“Aplaudámonos entre nosotres” fue la frase que abrió la asamblea autoconvocada en Parque Lezama. No era para menos: en menos de 48 horas, miles de personas se reunieron luego de que Javier Milei escalara radicalmente la violencia contra femenidades y comunidad LGTBIQ+ en el Foro de Davos. El anfiteatro del Parque Lezama fue el espacio icónico del partido de la Libertad Avanza.
Pero este sábado por la tarde, otros colores y un llamado previo de boca en boca confluyó en una acción que pone en el centro una disputa que sobrevuela la batalla cultural: el llamado a la calle. Después de casi cinco horas de asamblea se decidió convocar a todos los sectores castigados por la política de Milei a una Marcha Federal del Orgullo Antifascista y Antiracista el próximo sábado 1 de febrero. La acción se replicó en decenas de ciudades del país.
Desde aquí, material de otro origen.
Lemma keeps_gentle R X (op : AuthOp X) : gentle X op -> keeps (reached R) (auth_handle cfg codes X op) (fun _ => True).
Proof.
  destruct op; intros Hg; cbn [auth_handle gentle] in *.
  - by apply keeps_gentle_tok.
  - apply keeps_gentle_otp.
  - assert (∀ lock, keeps (reached R) (got ← wrap_err (Errorf ("acquire lock " +:+ key))
        (kv (fun now l => if bool_decide (is_Some (kv_get now (dl_Key lock) l)) then (false, l)
                          else (true, kv_put (dl_Key lock) (KVText (dl_Token lock)) (now + ttl) l)));
      if (got : bool) then mret lock else raise ErrLockBusy) (fun _ => True)) as Hk by (intros; repeat gentle_step; done).
    intros ctx w Hw. by apply Hk.
  - unfold Release. repeat gentle_step; done.
  - unfold GetByID, UserStore.get. repeat gentle_step; done.
  - unfold GetByEmail, UserStore.get. repeat gentle_step; done.
  - unfold Add. repeat gentle_step; done.
  - unfold IsRevoked. repeat gentle_step; done.
  - unfold GetPasswordByUserID, Credentials.get. repeat gentle_step; done.
  - by apply keeps_still.
  - gentle_step.
  - gentle_step.
  - unfold install_tx. apply keeps_WithinTx, keeps_bind_any; [|intros ?; by eapply keeps_exec; [apply keeps_gentle_tok|]].
    apply keeps_wrap_err. unfold UpsertPassword. apply keeps_other. intros ???? Hrun. unfold require in Hrun.
    repeat case_hyp Hrun; by simplify_eq.
  - unfold Publish, AddTaskToQueue. repeat gentle_step; done.
Qed.

Lemma gentle_run X (op : AuthOp X) ctx w r w' :
  gentle X op -> auth_handle cfg codes X op ctx w = (r, w') -> reached (refresh_tokens (w_db w)) (w_db w').
Proof.
  intros Hg Hrun. eapply (keeps_run _ _ _ _ _ _ _ (keeps_gentle _ X op Hg) Hrun), reached_refl.
Qed.

(** A sign-in's token. *)
Lemma Save_run t ctx w r w' :
  Save t ctx w = (r, w') ->
  match r with
  | Ok _ => ∃ row, refresh_tokens (w_db w') = refresh_tokens (w_db w) ++ [row] ∧ rt_TokenHash row = Token t ∧
      rt_Family row = Family t ∧ rt_UserID row = t_UserID t ∧ rt_Revoked row = Revoked t ∧
      rt_SessionStartedAt row = pg_ts (t_SessionStartedAt t) ∧ rt_ExpiresAt row = pg_ts (t_ExpiresAt t) ∧
      Token t ∉ rt_TokenHash <$> refresh_tokens (w_db w)
  | _ => w_db w' = w_db w
  end.
Proof.
  unfold Save, sql. destruct (env_fault _); [by intros [= <- <-]|].
  destruct (_ : outcome (unit * DB)) as [[[] db']|e|p] eqn:E; intros [= <- <-]; try done.
  cbv zeta in E. apply require_Ok in E as [Hnew%negb_true_iff E]. apply require_Ok in E as [_ E]. injection E as <-.
  eexists. split_and!; try done. intros (r & Hh & Hr)%list_elem_of_fmap. apply not_true_iff_false in Hnew. destruct Hnew.
  apply existsb_exists. exists r. split; [by apply list_elem_of_In|]. simpl. by apply String.eqb_eq.
Qed.

Lemma rotate_run old grace succ w r w' :
  rotate_tx old grace succ background w = (r, w') ->
  match r with
  | Ok _ => ∃ now row, (∃ r0, r0 ∈ refresh_tokens (w_db w) ∧ rotatable (Token old) r0 = true) ∧
      refresh_tokens (w_db w') =
        ((fun r => if rotatable (Token old) r then rotated (Token succ) grace now r else r) <$> refresh_tokens (w_db w)) ++ [row] ∧
      rt_TokenHash row = Token succ ∧ rt_Family row = Family succ ∧ rt_UserID row = t_UserID succ ∧
      rt_SessionStartedAt row = pg_ts (t_SessionStartedAt succ) ∧ rt_ExpiresAt row = pg_ts (t_ExpiresAt succ) ∧
      Token succ ∉ rt_TokenHash <$> refresh_tokens (w_db w)
  | _ => w_db w' = w_db w
  end.
Proof.
  unfold rotate_tx. intros [(e & -> & Hdb)|(u & w2 & -> & Hdb & _ & Hrun)]%WithinTx_cases; [done|].
  run_all. assert (w_db w0 = w_db w) as Hw0.
  { by destruct (keeps_run _ _ _ _ _ _ _ (keeps_lock (fun db => db = w_db w) _) Hrun0 eq_refl). }
  unfold Rotate in Hrun. run_step Hrun. apply sql_Ok in Hrun1 as (db1 & [= <- <-] & ->).
  destruct (Nat.eqb _ 0) eqn:En; [done|]. injection Hrun3 as <- <-.
  apply Save_run in Hrun2 as (row & Hr & ? & ? & ? & _ & ? & ? & Hnew). rewrite Hdb, Hr. simpl in *. rewrite Hw0 in *. eexists _, row.
  split_and!; try done.
  - apply filter_hit. by rewrite En.
  - rewrite fmap_hash in Hnew; [done|]. intros r. apply rotated_down.
Qed.

Lemma prune_run cutoff limit ctx w r w' :
  PruneExpiredBefore cutoff limit ctx w = (r, w') ->
  ∃ p, refresh_tokens (w_db w') = List.filter p (refresh_tokens (w_db w)).
Proof.
  unfold PruneExpiredBefore, sql. destruct (env_fault _); intros [= <- <-]; [|simpl; eauto].
  exists (fun _ => true). simpl. by rewrite (forallb_filter_id (fun _ => true)) by (apply forallb_forall; done).
Qed.

Lemma revoke_Ok p ctx w l w' :
  revoke p ctx w = (Ok l, w') ->
  l = uniq (rt_Family <$> List.filter p (refresh_tokens (w_db w))) ∧
  ∀ r', r' ∈ refresh_tokens (w_db w') -> ∃ r, r ∈ refresh_tokens (w_db w) ∧ row_down r r' ∧ (p r = true -> rt_Revoked r' = true).
Proof.
  intros (db' & [= <- <-] & ->)%sql_Ok. split; [done|]. simpl. intros r' (r & -> & Hr)%list_elem_of_fmap.
  exists r. split_and!; [done|apply revoked_down|]. intros ->. by destruct r.
Qed.

Lemma locked_Ok {A} userID (m : M A) w a w' :
  withUserSessionsLocked userID m background w = (Ok a, w') ->
  ∃ w1 w2, m (mkCtx (Some (env_now (w_step w)))) w1 = (Ok a, w2) ∧ w_db w1 = w_db w ∧ w_db w' = w_db w2.
Proof.
  unfold withUserSessionsLocked. intros [(e & [=] & _)|(u & w2 & [= <-] & Hdb & _ & Hrun)]%WithinTx_cases.
  run_step Hrun. exists w0, w2. split_and!; [done| |done].
  by destruct (keeps_run _ _ _ _ _ _ _ (keeps_lock (fun db => db = w_db w) _) Hrun0 eq_refl).
Qed.

(** The sessions a revocation reports are over. *)
Lemma ended_run X (op : TokenOp X) w r w' l :
  (∀ r1 r2, r1 ∈ refresh_tokens (w_db w) -> r2 ∈ refresh_tokens (w_db w) -> rt_Family r1 = rt_Family r2 ->
     rt_UserID r1 = rt_UserID r2) ->
  token_handle cfg X op background w = (r, w') -> ended_of op r = Some l ->
  ∀ r', r' ∈ refresh_tokens (w_db w') -> rt_Family r' ∈ l -> rt_Revoked r' = true.
Proof.
  intros Hown Hrun He. destruct op; try done; destruct r as [x|?|?]; try done; injection He as <-;
    cbn [token_handle] in Hrun.
  - apply locked_Ok in Hrun as (w1 & w2 & Hrun & E1 & ->). unfold RevokeFamily in Hrun. run_step Hrun. injection Hrun1 as _ <-.
    apply revoke_Ok in Hrun0 as [_ Hr]. intros r' (r & Hin & Hd & Hv)%Hr Hf%list_elem_of_singleton.
    apply Hv, N.eqb_eq. rewrite <- Hf. symmetry. apply Hd.
  - apply locked_Ok in Hrun as (w1 & w2 & Hrun & E1 & ->). apply revoke_Ok in Hrun as [-> Hr]. rewrite E1 in Hr.
    intros r' (r & Hin & Hd & Hv)%Hr. rewrite elem_of_uniq, E1.
    intros (r1 & Hf & [Hr1 Hp]%elem_of_List_filter)%list_elem_of_fmap. apply Hv. apply N.eqb_eq in Hp as <-.
    apply N.eqb_eq, Hown; [done|done|]. rewrite <- Hf. symmetry. apply Hd.
  - apply locked_Ok in Hrun as (w1 & w2 & Hrun & E1 & ->). apply revoke_Ok in Hrun as [-> Hr]. rewrite E1 in Hr.
    intros r' (r & Hin & Hd & Hv)%Hr. rewrite elem_of_uniq, E1.
    intros (r1 & Hf & [Hr1 [Hp Hn]%andb_prop]%elem_of_List_filter)%list_elem_of_fmap. apply Hv.
    assert (rt_Family r = rt_Family r1) as Hff by (rewrite <- Hf; symmetry; apply Hd).
    apply andb_true_intro. split; [|by rewrite Hff]. apply N.eqb_eq in Hp as <-. by apply N.eqb_eq, Hown.
  - unfold revoke_by_token_tx in Hrun. apply locked_Ok in Hrun as (w1 & w2 & Hrun & E1 & ->).
    unfold RevokeFamily in Hrun. run_all. match goal with Hv : revoke _ _ _ = _ |- _ => apply revoke_Ok in Hv as [_ Hr] end.
    intros r' (r & Hin & Hd & Hv)%Hr Hf%list_elem_of_singleton. apply Hv, N.eqb_eq. rewrite <- Hf. symmetry. apply Hd.
Qed.

Lemma read_run hash ctx w t w' :
  GetByTokenHash hash ctx w = (Ok t, w') ->
  w_db w' = w_db w ∧ ∃ row, row ∈ refresh_tokens (w_db w) ∧ rt_TokenHash row = hash ∧ t = fromDBToken row.
Proof.
  unfold GetByTokenHash. intros Hrun. run_step Hrun. apply query_Ok in Hrun0 as (-> & Hdb & _). unfold TokenStore.get in Hrun1.
  destruct (find_token hash (w_db w)) as [row|] eqn:Ef; [|done]. injection Hrun1 as <- <-. split; [done|].
  apply find_some in Ef as [Hin Hh%String.eqb_eq]. exists row. by rewrite list_elem_of_In.
Qed.
End effects.

(** ** The discipline of the requests *)

(** A request saves at most one token, one it has drawn itself; a first token
    opens a session it has drawn, a successor continues the session of a token it
    has read; either is good for the lifetime of a refresh token from a moment
    the request has seen, at which a new session starts. *)
Definition sess_call (cfg : JWTConfig) (es : list (@Event AuthOp)) (X : Type) (op : AuthOp X) : Prop :=
  match op with
  | ATok (TSave t) => saved es = [] ∧ (∃ i, (i, Token t) ∈ gens es) ∧ (∃ i, (i, Family t) ∈ uuids es) ∧
      ∃ i now, (i, now) ∈ nows es ∧ t_ExpiresAt t = now + RefreshTokenTTL cfg ∧ t_SessionStartedAt t = now
  | ATok (TRotate old _ succ) =>
      saved es = [] ∧ (∃ i, (i, Token succ) ∈ gens es) ∧ (∃ i h, (i, (h, old)) ∈ reads es) ∧
      Family succ = Family old ∧ t_UserID succ = t_UserID old ∧ t_SessionStartedAt succ = t_SessionStartedAt old ∧
      ∃ i now, (i, now) ∈ nows es ∧ t_ExpiresAt succ = now + RefreshTokenTTL cfg
  | AInstallPassword _ _ p => calls_only gentle_tok p
  | _ => True
  end.

(** No two draws of the random generators coincide, nor with what there was. *)
Record draws_distinct (R0 : list TokenRow) (tr : list (@Event AuthOp)) : Prop := {
  dd_gens : NoDup (snd <$> gens tr);
  dd_uuids : NoDup (snd <$> uuids tr);
  dd_gens_new : ∀ h, h ∈ snd <$> gens tr -> h ∉ rt_TokenHash <$> R0;
  dd_uuids_new : ∀ f, f ∈ snd <$> uuids tr -> f ∉ rt_Family <$> R0 }.

Lemma draws_distinct_prefix R0 tr e : draws_distinct R0 (tr ++ [e]) -> draws_distinct R0 tr.
Proof.
  intros [D1 D2 D3 D4].
  assert (gens (tr ++ [e]) = gens tr ++ option_list (on_tok (@gen_of) e)) as Eg by apply omap_snoc.
  assert (uuids (tr ++ [e]) = uuids tr ++ option_list (on_tok (@uuid_of) e)) as Eu by apply omap_snoc.
  rewrite Eg, fmap_app in D1, D3. rewrite Eu, fmap_app in D2, D4.
  split; [by apply NoDup_app in D1 as [? _]|by apply NoDup_app in D2 as [? _]|..].
  - intros h Hh. apply D3. rewrite elem_of_app. by left.
  - intros f Hf. apply D4. rewrite elem_of_app. by left.
Qed.

Lemma saved_thread tr i h : (i, h) ∈ saved tr -> (i, h) ∈ saved (thread_events i tr).
Proof.
  unfold saved. rewrite !elem_of_app, !list_elem_of_fmap. intros [(x & E & Hx)|(x & E & Hx)]; [left|right];
    exists x; (split; [done|]); apply thread_omap; [done|by destruct x; injection E| done|by destruct x; injection E].
Qed.

Lemma firsts_thread tr i t : (i, t) ∈ firsts tr -> (i, Token t) ∈ saved (thread_events i tr).
Proof.
  intros Ht. apply saved_thread. unfold saved. apply elem_of_app. left. apply list_elem_of_fmap. by exists (i, t).
Qed.

Section fresh.
Context (R0 : list TokenRow) (tr : list (@Event AuthOp)) (R : list TokenRow).
Context (Hi : sess_inv R0 tr R) (Hd : draws_distinct R0 tr).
“Las incitaciones al odio que el Presidente pronunció en la Conferencia de Davos no son nuevas, pero sí marcan un antecedente en la radicalidad de su violencia, en su manifiesto deseo de exterminio”, decía el documento que se leyó para inaugurar la asamblea. A los pocos minutos un youtuber libertario, Marco Palazzo, se acercó a provocar a la plaza, luego de que el vocero presidencial publicara la convocatoria en sus redes sociales. Desde el micrófono llamaron a no responder a las provocaciones y a seguir el proceso asambleario.
“Por eso, atravesades por la inmediatez, la rabia y también el miedo, nos llamamos a dialogar, escucharnos desde lo que tenemos en común y en nuestras diferencias, para desde ahí articular respuestas colectivas a un problema colectivo”, decía el documento leído cerca de las 17:30.
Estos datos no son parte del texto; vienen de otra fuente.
(* ===== verification/Invitations.v ===== *)
(** * Invitations (internal/services/invitation and its claimer)

    An admin invites an address with roles; the link is mailed; whoever holds it
    accepts it, with a password (services/auth/accept_invitation_with_password.go)
    or at the end of an OAuth dance ([ResolveForIdentity], then [ClaimForUser]).
    The bodies of the transactions are the calls they make, in their order. *)
From Stdlib Require Import ZArith Lia Ascii String.
From stdpp Require Import base sorting sets strings numbers list.
From S2P Require Import Prelude Go Sha256 Entity Conflict AuditTrail Schema Logic Dbtx Interleave Crypto Validation MaintStore Sweep.
From S2P Require Import UserStore Credentials TokenStore InvitationStore License Password Queue Otp Sessions DanceStore Auth Users InvitationEmail.
Open Scope Z_scope.

(** ** Commands (entity/invitation.go, entity/commands.go) *)

Record CreateInvitationCmd := mkCreateInvitation { ci_Actor : option User; ci_Email : string; ci_Roles : list Role }.
Record RevokeInvitationCmd := mkRevokeInvitation { ri_Actor : option User; ri_ID : UUID }.
Record ResendInvitationCmd := mkResendInvitation { rs_Actor : option User; rs_ID : UUID }.
Record ResolvedInvitation := mkResolved { rv_ID : UUID; rv_Roles : list Role }.
Record AcceptInvitationWithPasswordCmd := mkAcceptWithPassword {
  aw_Token : string; aw_Password : string; aw_ClientIP : string; aw_UserAgent : string }.
Definition AuditFailureInvitationRefused : AuditFailureReason := "invitation refused".
Definition ProcessorTaskInvitationEmailSend : string := "invitation.email".
Definition NotifyTransportEmail : NotifyTransport := "email".
Definition HTMLMessageMIME : string := "text/html".

Definition defaultInvitationTTL : Duration := 7 * 24 * Hour.
Definition invitationTokenBytes : nat := 32.
Definition maxRotateBatches : nat := 100.
Definition defaultRotateBatchLimit : Z := 1000.
Definition maxPruneBatches : nat := 100.
Definition defaultPruneBatchLimit : Z := 1000.
Definition defaultPruneRetention : Duration := 365 * 24 * Hour.

(** The configuration the service keeps. *)
Record Service := mkService { s_ttl : Duration; s_frontendURL : string }.
Definition NewService (invitationTTL : Duration) (frontendURL : string) : Service :=
  mkService (if invitationTTL <=? 0 then defaultInvitationTTL else invitationTTL) frontendURL.

Section service.
Context `{Env} `{Goque} `{Collation} `{LicenseCache} `{SeatGuard} `{Entropy} (s : Service).

Definition publishAudit (action : AuditAction) : M unit := _ ← attempt (Publish action); mret tt.

(** messaging/sender/send_async.go *)
Definition SendAsync (taskType : string) (trName : NotifyTransport) (target : string) (msg : NotifyMessage)
    (replyTo : option MessageRef) (idempotencyKey : string) : M unit :=
  _ ← Schedule_now taskType (PayloadEventNotify (mkEventNotify trName target (msg_Subject msg) (msg_Body msg) (msg_MIME msg) replyTo))
        idempotencyKey;
  mret tt.

(** *** email.go *)

Definition invitationEmailIdempotencyKey (inv : Invitation) : string :=
  HashSha256 (bytes ("invitation-email:" +:+ uuid_String (inv_ID inv) +:+ ":" +:+ inv_TokenHash inv)).
Definition sendInvitationEmail (inv : Invitation) (link : string) : M unit :=
  wrap_err (Errorf "enqueue invitation email")
    (SendAsync ProcessorTaskInvitationEmailSend NotifyTransportEmail (inv_Email inv)
       (mkMessage invitationEmailSubject (renderInvitationEmail link (s_ttl s)) HTMLMessageMIME) None
       (invitationEmailIdempotencyKey inv)).

(** *** create.go *)

Definition revokeActiveInvitation (now : Time) (email : string) : M unit :=
  r ← attempt (GetActivePendingByEmail email);
  match r with
  | inr err => if errors_Is err ErrInvitationNotFound then mret tt
               else raise (Errorf "lookup active pending invitation" err)
  | inl stale => wrap_err (Errorf "revoke stale pending invitation") (SetRevoked (inv_ID stale) now)
  end.

Definition create_in_tx (cmd : CreateInvitationCmd) (raw hash : string) : M Invitation :=
  now ← UTCNow;
  revokeActiveInvitation now (ci_Email cmd);;
  (if RoleOccupiesSeat (HighestRole (ci_Roles cmd)) then exec seat_handle EnsureSeatAvailable else mret tt);;
  match ci_Actor cmd with
  | None => panic nil_dereference
  | Some actor =>
      created ← wrap_err (Errorf "create invitation")
        (InvitationStore.Create (mkInvitation uuid_Nil (ci_Email cmd) (ci_Roles cmd) hash InvitationStatusPending (u_ID actor)
           (Time_Add now (s_ttl s)) now None None zeroTime));
      sendInvitationEmail created (buildAcceptLink (s_frontendURL s) raw);;
      mret created
  end.

Definition Create (cmd : CreateInvitationCmd) : M Invitation :=
  reject_if (Nat.eqb (length (ci_Roles cmd)) 0) (Errorf "roles must not be empty" ErrValidation);;
  reject_if (negb (forallb Role_Valid (ci_Roles cmd))) ErrInvalidRole;;
  reject_if (IsBreakGlassEmail (ci_Email cmd)) (Errorf (BreakGlassEmail +:+ " is reserved for the break-glass account") ErrValidation);;
  exist ← attempt (UserStore.GetByEmail (ci_Email cmd));
  match exist with
  | inl _ => raise ErrUserAlreadyExists
  | inr err =>
      reject_if (negb (errors_Is err ErrUserNotFound)) (Errorf "check existing user" err);;
      token ← GenerateToken invitationTokenBytes;
      created ← WithinTx (create_in_tx cmd token.1 token.2);
      publishAudit (InvitationCreated (ci_Actor cmd) created);;
      mret created
  end.

(** *** resend.go: the clock is read before the transaction. *)

Definition resend_in_tx (id : UUID) (now : Time) (raw hash : string) : M unit :=
  inv ← GetForUpdateByID id;
  let status := EffectiveStatus inv now in
  reject_if (String.eqb status InvitationStatusExpired) ErrInvitationExpired;;
  reject_if (negb (String.eqb status InvitationStatusPending)) ErrInvitationNotPending;;
  resended ← wrap_err (Errorf "resend invitation") (InvitationStore.Resend (inv_ID inv) hash (Time_Add now (s_ttl s)) now);
  sendInvitationEmail resended (buildAcceptLink (s_frontendURL s) raw).

Definition Resend (cmd : ResendInvitationCmd) : M unit :=
  now ← UTCNow;
  token ← GenerateToken invitationTokenBytes;
  WithinTx (resend_in_tx (rs_ID cmd) now token.1 token.2).

(** *** revoke.go: [None] for the repeat that changes nothing. *)

Definition revoke_in_tx (id : UUID) : M (option Invitation) :=
  inv ← GetForUpdateByID id;
  if String.eqb (inv_Status inv) InvitationStatusRevoked then mret None
  else
    reject_if (String.eqb (inv_Status inv) InvitationStatusAccepted) ErrInvitationNotPending;;
    now ← UTCNow;
    wrap_err (Errorf "set revoked") (SetRevoked (inv_ID inv) now);;
    mret (Some inv).

Definition Revoke (cmd : RevokeInvitationCmd) : M unit :=
  revoked ← WithinTx (revoke_in_tx (ri_ID cmd));
  match revoked with
  | Some inv => publishAudit (InvitationRevoked (ri_Actor cmd) inv)
  | None => mret tt
  end.

(** *** rotate.go, prune.go *)

Definition Rotate (batchLimit : Z) : M unit :=
  let batchLimit := if batchLimit <=? 0 then defaultRotateBatchLimit else batchLimit in
  now ← UTCNow;
  batches maxRotateBatches (ExpireOlderThan now batchLimit) batchLimit.

Definition Prune (retention : Duration) (batchLimit : Z) : M unit :=
  let batchLimit := if batchLimit <=? 0 then defaultPruneBatchLimit else batchLimit in
  let retention := if retention <=? 0 then defaultPruneRetention else retention in
  now ← UTCNow;
  batches maxPruneBatches (PruneTerminalOlderThan (Time_Add now (- retention)) batchLimit) batchLimit.

(** *** preview.go, list.go *)

Definition Preview (rawToken : string) : M string :=
  if String.eqb rawToken "" then mret "invalid"%string
  else
    r ← attempt (InvitationStore.GetByTokenHash (HashSha256 (bytes rawToken)));
    match r with
    | inr err => if errors_Is err ErrInvitationNotFound then mret "invalid"%string else raise err
    | inl inv => now ← UTCNow; mret (PreviewStatus inv now)
    end.

Definition List_ (status : string) : M (list InvitationListItem) := ListInvitations status.
End service.

(** ** The claimer *)

(** The Unicode tables behind [strings.ToLower] and [strings.EqualFold]. *)
Class Unicode := { unicode_ToLower : string -> string; unicode_EqualFold : string -> string -> bool }.
(** xemail.EqualIgnoreCase *)
Definition EqualIgnoreCase `{Unicode} (a b : string) : bool := unicode_EqualFold (unicode_ToLower a) (unicode_ToLower b).

Section claimer.
Context `{Env} `{Goque} `{Collation} `{LicenseCache} `{SeatGuard} `{Unicode} `{Jwt} (handleTTL : Duration).

(** *** prepare_handle.go *)

Definition PrepareHandle (handle invitationToken : string) : M unit :=
  r ← attempt (InvitationStore.GetByTokenHash (HashSha256 (bytes invitationToken)));
  invitationID ← match r with
                 | inl inv => mret (inv_ID inv)
                 | inr err => if errors_Is err ErrInvitationNotFound then mret uuid_Nil
                              else raise (Errorf "get invitation by token" err)
                 end;
  wrap_err (Errorf "put invitation handle") (PutInvitationHandle handleTTL handle invitationID).

(** *** resolve_by_token.go, resolve_for_identity.go *)

Definition live_or_invalid (inv : Invitation) : M unit :=
  now ← UTCNow;
  reject_if (negb (String.eqb (EffectiveStatus inv now) InvitationStatusPending)) ErrInvalidInvitation.

(** A missing row is an invalid invitation; another error is reported. *)
Definition found_or_invalid (r : Invitation + error) : M Invitation :=
  match r with
  | inl inv => mret inv
  | inr err => if errors_Is err ErrInvitationNotFound then raise ErrInvalidInvitation else raise (Errorf "get invitation" err)
  end.

Definition ResolveByToken (rawToken : string) : M Invitation :=
  reject_if (String.eqb rawToken "") ErrInvalidInvitation;;
  r ← attempt (InvitationStore.GetByTokenHash (HashSha256 (bytes rawToken)));
  inv ← found_or_invalid r;
  live_or_invalid inv;;
  mret inv.

Definition ResolveForIdentity (handle : string) (claims : OAuthIDTokenClaims) : M ResolvedInvitation :=
  id ← wrap_err (Errorf "consume invitation handle") (ConsumeInvitationHandle handle);
  match id with
  | None => raise ErrInvalidInvitation
  | Some invitationID =>
      r ← attempt (InvitationStore.GetByID invitationID);
      inv ← found_or_invalid r;
      live_or_invalid inv;;
      reject_if (negb (oc_EmailVerified claims)) ErrEmailMismatch;;
      reject_if (negb (EqualIgnoreCase (oc_Email claims) (inv_Email inv))) ErrEmailMismatch;;
      mret (mkResolved (inv_ID inv) (inv_Roles inv))
  end.

(** *** claim_for_user.go *)

Definition claim_in_tx (inv : ResolvedInvitation) (userID : UUID) : M User :=
  claimed ← wrap_err (Errorf "mark accepted") (MarkAccepted (rv_ID inv));
  reject_if (negb claimed) ErrInvalidInvitation;;
  wrap_err (Errorf "assign invitation roles") (AssignRoles (mkRolesCmd (Some SystemUser) userID (rv_Roles inv))).

Definition ClaimForUser (inv : ResolvedInvitation) (userID : UUID) : M User := WithinTx (claim_in_tx inv userID).
End claimer.

(** ** services/auth/accept_invitation_with_password.go *)
Section accept.
Context `{Env} `{Goque} `{Collation} `{LicenseCache} `{SeatGuard} `{Sealer} `{Entropy} `{Jwt} `{Ozzo} `{Argon2} `{AuthMethodFlags}.
Context (cfg : JWTConfig) (codes : Otp.Service).

Definition auth {A} (p : Prog AuthOp A) : M A := exec (auth_handle cfg codes) p.

Definition accept_in_tx (inv : Invitation) (hash : string) : M User :=
  created ← wrap_err (Errorf "create user") (CreateWithoutIdentity (inv_Email inv) (inv_Email inv));
  wrap_err (Errorf "store password") (UpsertPassword (u_ID created) hash);;
  wrap_err (Errorf "claim invitation") (ClaimForUser (mkResolved (inv_ID inv) (inv_Roles inv)) (u_ID created)).

Definition AcceptInvitationWithPassword (cmd : AcceptInvitationWithPasswordCmd) : M TokenPair :=
  match ValidatePasswordPolicy (aw_Password cmd) with
  | Some err => raise (EJoin2 ErrValidation err)
  | None =>
      inv ← wrap_err (Errorf "resolve invitation") (ResolveByToken (aw_Token cmd));
      let meta := clientMeta (aw_ClientIP cmd) (aw_UserAgent cmd) in
      let invitee := claimedUser (inv_Email inv) in
      offered ← auth (methodOffered AuthMethodNameEmailPassword);
      if negb offered then
        auth (publishLoginFailure invitee (Some meta) AuditFailureMethodDisabled);;
        raise ErrSignInMethodDisabled
      else
        hash ← wrap_err (Errorf "hash password") (HashPassword (aw_Password cmd));
        r ← attempt (WithinTx (accept_in_tx inv hash));
        match r with
        | inr err =>
            let reason := if errors_Is err ErrInvalidInvitation then AuditFailureInvitationRefused
                          else AuditFailureUserProvisioning in
            auth (publishLoginFailure invitee (Some meta) reason);;
            raise err
        | inl user =>
            r ← attempt (auth (IssueTokenPair cfg user (aw_ClientIP cmd)));
            match r with
            | inr err =>
                auth (publishLoginFailure user (Some meta) (issuanceFailureReason err));;
                raise (Errorf "issue token pair" err)
            | inl issued =>
                auth (auth_publishAudit (LoginSuccess user (Some (meta <| md_SessionID := uuid_String (tp_SessionID issued) |>
                  <| md_LoginMethod := AuditLoginMethodPassword |>))));;
                mret issued
            end
        end
  end.
End accept.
El llamado a Parque Lezama surgió de una asamblea de boca en boca que se realizó el jueves inmediatamente después de la intervención del presidente en el Foro de Davos. “El plan económico de Milei exige precarizar aún más a quienes estamos precarizades: jubilades, personas con discapacidad, migrantes, trabajadorxs de la ciencia, la educación y la salud, estudiantes, personas viviendo con Vih, comunidades negras, trabajadoras sexuales, trabajadorxs de la cultura y el arte, trabajadores de espacios de memoria y tantas más”, decían desde un micrófono en el centro de las gradas.
Alrededor, el anfiteatro repleto marcaba una temperatura de hartazgo, de rabia y sobre todo una consigna clave en la historia de la militancia lgtbiq+: al closet no volvemos nunca más.
“Los golpes no borrarán la alegría de ser quienes somos” dijo la activista travesti Lara María Bertolini. Luego tomó la palabra Georgina Orellano, secretaria general de AMMAR (Sindicato de Trabajadorxs Sexuales de Argentina) quien celebró la convocatoria y llamó a volver a la calle: “Cuando la policía detiene a las compañeras travestis en Constitución, no les reconoce su identidad de género, ni tampoco cuando van a buscar un medicamento. La Ley de Identidad de Género hay que defenderla en la calle” concluyó.
Participaron organizaciones lgtbiq+, feministas, de izquierda, peronistas, asambleas barriales, organizaciones de jubiladxs, estudiantes, trabajadorxs de los espacios de memoria y despedidxs del Estado, desde distintos puntos del conurbano se acercaron a la asamblea.
Era tal el entusiasmo que hasta se barajó la posibilidad de salir a marchar en ese mismo momento. Las intervenciones llamaban a una organización a largo plazo, a poder confluir con los distintos sectores y poder organizar una acción masiva que finalmente se acordó que sea el próximo sábado desde la Plaza de los Dos Congresos hasta Plaza de Mayo a las 16 horas.
Otra de las definiciones de la asamblea fue que la marcha la encabecen personas trans y travestis, ante las propuestas, las decisiones se tomaron por ovación. Manos levantadas, aplausos y gritos fueron la clave para mostrar un tipo de organización heredada de los 40 años de Encuentros Plurinacionales, un entrenamiento aprendido que tienen los transfeminismos calados en los cuerpos.
Cerca de las 9 de la noche, la asamblea convocó a una reunión de organización el miércoles 29 de enero, en la misma plaza a la que momentáneamente Pancho Casas, militante chileno de las Yeguas del Apocalipsis, renombró Néstor Perlongher.